Writer Nina Levy from See Saw Magazine has written a thoughtful review on ‘Odd Roads to be walking: 156 Women Who Shaped Australian Art’. Providing a well-rounded critique of the book, Levy praises Odd Roads for “playing a role in the continuing fight for equality, for women artists and for women in general”.
Read the article below or via the link:
https://www.seesawmag.com.au/2021/11/celebrating-women-who-defied-the-odds
“Odd Roads to be Walking: 156 Women Who Shaped Australian Art, Paul Finucane and Catherine Stuart ·Self-published, 2019 and reprinted 2021 ·
Hilda Rix Nicholas’s Une Australienne (1926) stares confidently at us, her chin lifted defiantly beneath the bold and glowing orange of her fashionable cloche hat, a checkered scarf in similar hues framing her jauntily angled shoulders.
It’s a fitting cover image for Paul Finucane and Catherine Stuart’s Odd Roads to be Walking: 156 Women Who Shaped Australian Art. As the title suggests, this beautifully presented book offers an overview of the lives and works of 156 female artists, who lived and died during the 20th century.

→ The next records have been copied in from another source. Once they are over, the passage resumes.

(** ** The content analysis *)

Lemma puremagic_analysis_gated filename content_str :
  len (non_empty_lines content_str) < 2 ->
  lambda_function_puremagic.content_analysis unicode_lower filename content_str = false.
Proof.
  unfold lambda_function_puremagic.content_analysis, non_empty_lines. intros H.
  destruct (2 <=? len (lines_of content_str)); [|reflexivity].
  destruct (Z.leb_spec 2 (len (non_empty_lines_of (lines_of content_str)))); [lia|reflexivity].
Qed.

Lemma magic_analysis_gated csv_detected_by_magic filename content_str :
  len (non_empty_lines content_str) < 2 ->
  lambda_function.content_analysis unicode_lower csv_detected_by_magic filename content_str
  = false.
Proof.
  unfold lambda_function.content_analysis, non_empty_lines. intros H.
  destruct (2 <=? len (lines_of content_str)); [|reflexivity].
  destruct (Z.leb_spec 2 (len (non_empty_lines_of (lines_of content_str)))); [lia|reflexivity].
Qed.

Lemma puremagic_analysis_open filename content_str :
  2 <= len (non_empty_lines content_str) ->
  lambda_function_puremagic.content_analysis unicode_lower filename content_str
  = lambda_function_puremagic.csv_criteria_met unicode_lower filename content_str
      (non_empty_lines content_str).
Proof.
  unfold lambda_function_puremagic.content_analysis, non_empty_lines. intros H.
  pose proof (non_empty_lines_le (lines_of content_str)).
  destruct (Z.leb_spec 2 (len (lines_of content_str))); [|lia].
  destruct (Z.leb_spec 2 (len (non_empty_lines_of (lines_of content_str)))); [reflexivity|lia].
Qed.

Lemma magic_analysis_open csv_detected_by_magic filename content_str :
  2 <= len (non_empty_lines content_str) ->
  lambda_function.content_analysis unicode_lower csv_detected_by_magic filename content_str
  = lambda_function.csv_criteria_met unicode_lower csv_detected_by_magic filename content_str
      (non_empty_lines content_str).
Proof.
  unfold lambda_function.content_analysis, non_empty_lines. intros H.
  pose proof (non_empty_lines_le (lines_of content_str)).
  destruct (Z.leb_spec 2 (len (lines_of content_str))); [|lia].
  destruct (Z.leb_spec 2 (len (non_empty_lines_of (lines_of content_str)))); [reflexivity|lia].
Qed.

(** C1 (as amended).  For a buffer that decodes as UTF-8 and has at least two
    non-empty lines (fewer than 2^48, where the float products are compared
    exactly), the content analysis declares CSV exactly when at least 4/5 of
    the non-empty lines contain a comma, the first line has a comma, at least
    7/10 of the lines have the comma count of the first line, and a hint
    holds: the lower-cased filename ends in ".csv", or a keyword occurs in the
    first 200 characters of the lower-cased text, or, in the python-magic
    handler only, the buffer detection of libmagic mentioned csv. *)
Theorem csv_criteria_exact (file_content : pybytes) (content_str filename : pystr)
  (csv_detected_by_magic : bool) :
  decode_utf8 file_content = Ok content_str ->
  2 <= len (non_empty_lines content_str) < 2 ^ 48 ->
  (lambda_function_puremagic.content_analysis unicode_lower filename content_str = true
   <-> 4 * len (non_empty_lines content_str) <= 5 * comma_lines_of (comma_counts content_str)
       /\ 1 <= header_commas_of (comma_counts content_str)
       /\ 7 * len (non_empty_lines content_str)
          <= 10 * consistent_comma_lines_of (comma_counts content_str)
       /\ (filename_hint unicode_lower filename = true
           \/ keyword_hint unicode_lower content_str = true))
  /\
  (lambda_function.content_analysis unicode_lower csv_detected_by_magic filename content_str
   = true
   <-> 4 * len (non_empty_lines content_str) <= 5 * comma_lines_of (comma_counts content_str)
       /\ 1 <= header_commas_of (comma_counts content_str)
       /\ 7 * len (non_empty_lines content_str)
          <= 10 * consistent_comma_lines_of (comma_counts content_str)
       /\ (filename_hint unicode_lower filename = true
           \/ csv_detected_by_magic = true
           \/ keyword_hint unicode_lower content_str = true)).
Proof.
  intros _ Hlines.
  rewrite puremagic_analysis_open, magic_analysis_open by lia.
  unfold lambda_function_puremagic.csv_criteria_met, lambda_function.csv_criteria_met.
  fold (comma_counts content_str).
  rewrite !FloatFacts.ge_times_0_8, !FloatFacts.ge_times_0_7 by lia.
  rewrite !andb_true_iff, !orb_true_iff, !Z.leb_le.
  tauto.
Qed.

(** ** The text branch of both handlers *)

Lemma puremagic_text_branch_decoded st file_content filename content_str :
  decode_utf8 file_content = Ok content_str ->
  lambda_function_puremagic.text_branch unicode_lower st file_content filename
  = Ok (if is_text (snd st)
           && lambda_function_puremagic.content_analysis unicode_lower filename content_str
        then (true, str "text/csv") else st).
Proof.
  intros Hdec. unfold lambda_function_puremagic.text_branch. fold (is_text (snd st)).
  destruct (is_text (snd st)); [|reflexivity].
  unfold lambda_function_puremagic.content_validation. destruct st as [is_csv mime].
  rewrite Hdec. cbn [bind try_except_decode andb].
  destruct (lambda_function_puremagic.content_analysis _ _ _); reflexivity.
Qed.

Lemma puremagic_text_branch_undecoded st file_content filename :
  decodes file_content = false ->
  lambda_function_puremagic.text_branch unicode_lower st file_content filename
  = Ok (if is_text (snd st) then (false, snd st) else st).
Proof.
  intros Hdec. apply decodes_false in Hdec.
  unfold lambda_function_puremagic.text_branch. fold (is_text (snd st)).
  destruct (is_text (snd st)); [|reflexivity].
  unfold lambda_function_puremagic.content_validation. destruct st as [is_csv mime].
  rewrite Hdec. reflexivity.
Qed.

Lemma magic_text_branch_decoded m is_csv mime file_content filename content_str :
  decode_utf8 file_content = Ok content_str ->
  lambda_function.text_branch unicode_lower m (is_csv, mime) file_content filename
  = Ok (if is_text mime
        then (lambda_function.content_analysis unicode_lower
                (fst (lambda_function.alternative_detection unicode_lower m mime))
                filename content_str
              || is_csv,
              snd (lambda_function.alternative_detection unicode_lower m mime))
        else (is_csv, mime)).
Proof.
  intros Hdec. unfold lambda_function.text_branch. fold (is_text mime).
  destruct (is_text mime); [|reflexivity].
  destruct (lambda_function.alternative_detection unicode_lower m mime) as [hint mime'].
  unfold lambda_function.content_validation. rewrite Hdec.
  cbn [bind try_except_decode fst snd].
  destruct (lambda_function.content_analysis _ _ _ _); reflexivity.
Qed.

Lemma magic_text_branch_undecoded m is_csv mime file_content filename :
  decodes file_content = false ->
  lambda_function.text_branch unicode_lower m (is_csv, mime) file_content filename
  = Ok (if is_text mime
        then (false, snd (lambda_function.alternative_detection unicode_lower m mime))
        else (is_csv, mime)).
Proof.
  intros Hdec. apply decodes_false in Hdec.
  unfold lambda_function.text_branch. fold (is_text mime).
  destruct (is_text mime); [|reflexivity].
  destruct (lambda_function.alternative_detection unicode_lower m mime) as [hint mime'].
  unfold lambda_function.content_validation. rewrite Hdec. reflexivity.
Qed.

(** ** The MIME type derived by the puremagic handler *)

Lemma mapped_mimetype_cases detected_type :
  In (lambda_function_puremagic.mapped_mimetype unicode_lower detected_type)
     [str "application/pdf"; str "image/jpeg"; str "image/png"; str "text/plain";
      str "text/html"; str "application/xml"; str "application/json";
      str "application/octet-stream"].
Proof.
  unfold lambda_function_puremagic.mapped_mimetype.
  destruct detected_type as [[|c t]|]; [simpl; tauto| |simpl; tauto].
  repeat match goal with
         | |- context [if ?b then _ else _] => destruct b
         end; simpl; tauto.
Qed.

(** The mapper in closed form. *)
Lemma derived_mimetype_closed_form (detected_type : option pystr) (file_content : pybytes) :
  lambda_function_puremagic.derived_mimetype unicode_lower detected_type file_content
  = Ok (if lambda_function_puremagic.detected detected_type
        then lambda_function_puremagic.mapped_mimetype unicode_lower detected_type
        else if decodes file_content then str "text/plain"
             else str "application/octet-stream").
Proof.
  unfold lambda_function_puremagic.derived_mimetype, lambda_function_puremagic.text_probe.
  destruct (lambda_function_puremagic.detected detected_type); [reflexivity|].
  cbn [negb]. unfold decodes.
  destruct (decode_utf8 file_content) as [s|e] eqn:E; [reflexivity|].
  apply decode_utf8_raises in E. subst e. reflexivity.
Qed.

(** C6 (as amended).  The mapper of the puremagic handler never raises and
    follows the chain label keywords, then UTF-8 probe.  With a detected
    label the MIME type is that of the first keyword group found in the
    lower-cased label, and "application/octet-stream" when no keyword is
    found: the buffer is not probed.  Only without a label (none, or an empty
    one) is the buffer probed for UTF-8: "text/plain" when it decodes,
    "application/octet-stream" when it does not. *)
Theorem derived_mimetype_chain (c : Z) (label : pystr) (file_content : pybytes) :
  lambda_function_puremagic.derived_mimetype unicode_lower (Some (c :: label)) file_content
  = Ok (match keyword_mimetype (lower unicode_lower (c :: label)) with
        | Some mime => mime
        | None => str "application/octet-stream"
        end)
  /\ lambda_function_puremagic.derived_mimetype unicode_lower None file_content
     = Ok (if decodes file_content then str "text/plain"
           else str "application/octet-stream")
  /\ lambda_function_puremagic.derived_mimetype unicode_lower (Some []) file_content
     = Ok (if decodes file_content then str "text/plain"
           else str "application/octet-stream")
  /\ (existsb (contains (lower unicode_lower (c :: label)))
        (concat (map fst label_keywords)) = false ->
      lambda_function_puremagic.derived_mimetype unicode_lower (Some (c :: label))
        file_content
      = Ok (str "application/octet-stream")).
Proof.
  rewrite !derived_mimetype_closed_form.
  change (lambda_function_puremagic.detected (Some (c :: label))) with true.
  cbv iota.
  unfold lambda_function_puremagic.mapped_mimetype, keyword_mimetype, label_keywords.
  set (type_lower := lower unicode_lower (c :: label)).
  cbn [find existsb fst snd option_map concat map app]. rewrite !orb_false_r.
  repeat split;
    repeat match goal with
           | |- context [contains type_lower ?k] => destruct (contains type_lower k)
           end; try reflexivity; cbn [orb]; intros H; try discriminate H; reflexivity.
Qed.

Lemma derived_mimetype_cases detected_type file_content :
  exists mime,
    lambda_function_puremagic.derived_mimetype unicode_lower detected_type file_content
    = Ok mime
    /\ In mime [str "application/pdf"; str "image/jpeg"; str "image/png"; str "text/plain";
                str "text/html"; str "application/xml"; str "application/json";
                str "application/octet-stream"].
Proof.
  rewrite derived_mimetype_closed_form. eexists. split; [reflexivity|].
  destruct (lambda_function_puremagic.detected detected_type).
  - apply mapped_mimetype_cases.
  - destruct (decodes file_content); simpl; tauto.
Qed.

Lemma derived_mimetype_not_csv mime :
  In mime [str "application/pdf"; str "image/jpeg"; str "image/png"; str "text/plain";
           str "text/html"; str "application/xml"; str "application/json";
           str "application/octet-stream"] ->
  existsb (str_eqb mime) csv_mimetypes = false.
Proof.
  simpl. intros H.
  repeat match goal with
         | H : _ \/ _ |- _ => destruct H as [<-|H]
         end; try reflexivity. contradiction.
Qed.

(** The puremagic handler, once the MIME type is derived. *)
Lemma puremagic_handler_unfold p file_content filename mime :
  lambda_function_puremagic.derived_mimetype unicode_lower
    (or_none (lambda_function_puremagic.from_file p)) file_content = Ok mime ->
  lambda_function_puremagic.lambda_handler unicode_lower p file_content filename
  = (st <- lambda_function_puremagic.text_branch unicode_lower
             (existsb (str_eqb mime) csv_mimetypes, mime) file_content filename ;;
     Ok {| lambda_function_puremagic.success := fst st;
           lambda_function_puremagic.message := message_of (fst st);
           lambda_function_puremagic.mimetype := snd st;
           lambda_function_puremagic.filename := filename;
           lambda_function_puremagic.puremagic_details :=
             (or_none (lambda_function_puremagic.from_file p),
              or_none (lambda_function_puremagic.from_string p)) |}).
Proof.
  intros H. unfold lambda_function_puremagic.lambda_handler. rewrite H. reflexivity.
Qed.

In choosing to live as artists, these women were each, in their way, defiant; defiant of the norms and tropes that defined the lives of most Australian women.
Like any good coffee table book, it’s the images that make Odd Roads such a pleasing browse. A striking portrait collage of 128 of the featured artists sets the tone, followed by numerous, generous reproductions of works across multiple mediums, glowing with colour, texture and vitality. With the biographies arranged chronologically, these images morph from the soft focus of impressionism, to the rich rebellions of modernism, and the dawnings of postmodernism’s clashes and ironies.
Almost but not quite absent are First Nations artists. Just four are covered: Cordula Ebatarinja, Kurwingie Kerry Giles, Emily Kame Kngwarreye and Queenie McKenzie. In the introduction, Finucane acknowledges that readers may be disappointed that there are so few First Nations artists included, explaining that “Indigenous Australian artists came to prominence later than their non-Indigenous counterparts,” and expressing the hope that a future book covering 21st century artists “will be far better balanced in this regard.”
What is absent in that introduction is an acknowledgement, firstly, that First Nations people have been making art in this place for tens of thousands of years and, secondly, that their lack of “prominence” was a result of colonial blindness to the value of that art. That the 20th century Australian art world was in thrall to Europe comes across strongly in both the introduction and the biographies that follow, but with little interrogation.
Also largely missing from this book are its sources. Though the end notes reference the occasional text, for the most part it is unclear where the source material for the book was found. Were these included Odd Roads would make an excellent first stop reference book for students.
Nonetheless, the biographies of the featured artists provide an often fascinating, if slightly formulaic, insight into the social and historical contexts of each artist; their challenges and achievements. Many of these women were pioneers – not just as artists, but as teachers, leaders and political advocates – and their roles in this regard are highlighted and celebrated.
Frequently one encounters the poignant observation that the artist only achieved notoriety posthumously.
And though the world has changed, it also hasn’t. According to researchers at Macquarie University, a national survey conducted in 2016/17 showed that female artists earned thirty percent less from their creative work than males.
Thirty percent!
In bringing together the stories of 20th century Australian women artists and championing their work, Odd Roads to be Walking is playing a role in the continuing fight for equality, for women artists and for women in general.
And that support goes beyond words. The writers are giving all the profits from sales of Odd Roads to Sheila: A Foundation for Women in Visual Art. The mission of this national philanthropic foundation is “to overturn decades of gender bias by writing Australian women artists back into our art history and ensuring equality for today’s women artists”.
Let’s hope that it doesn’t take another century to achieve.
Odd Roads to be Walking is available from the Odd Roads website, The Lane Bookshop (Claremont) and the Art Gallery of WA shop (currently closed for redevelopment).”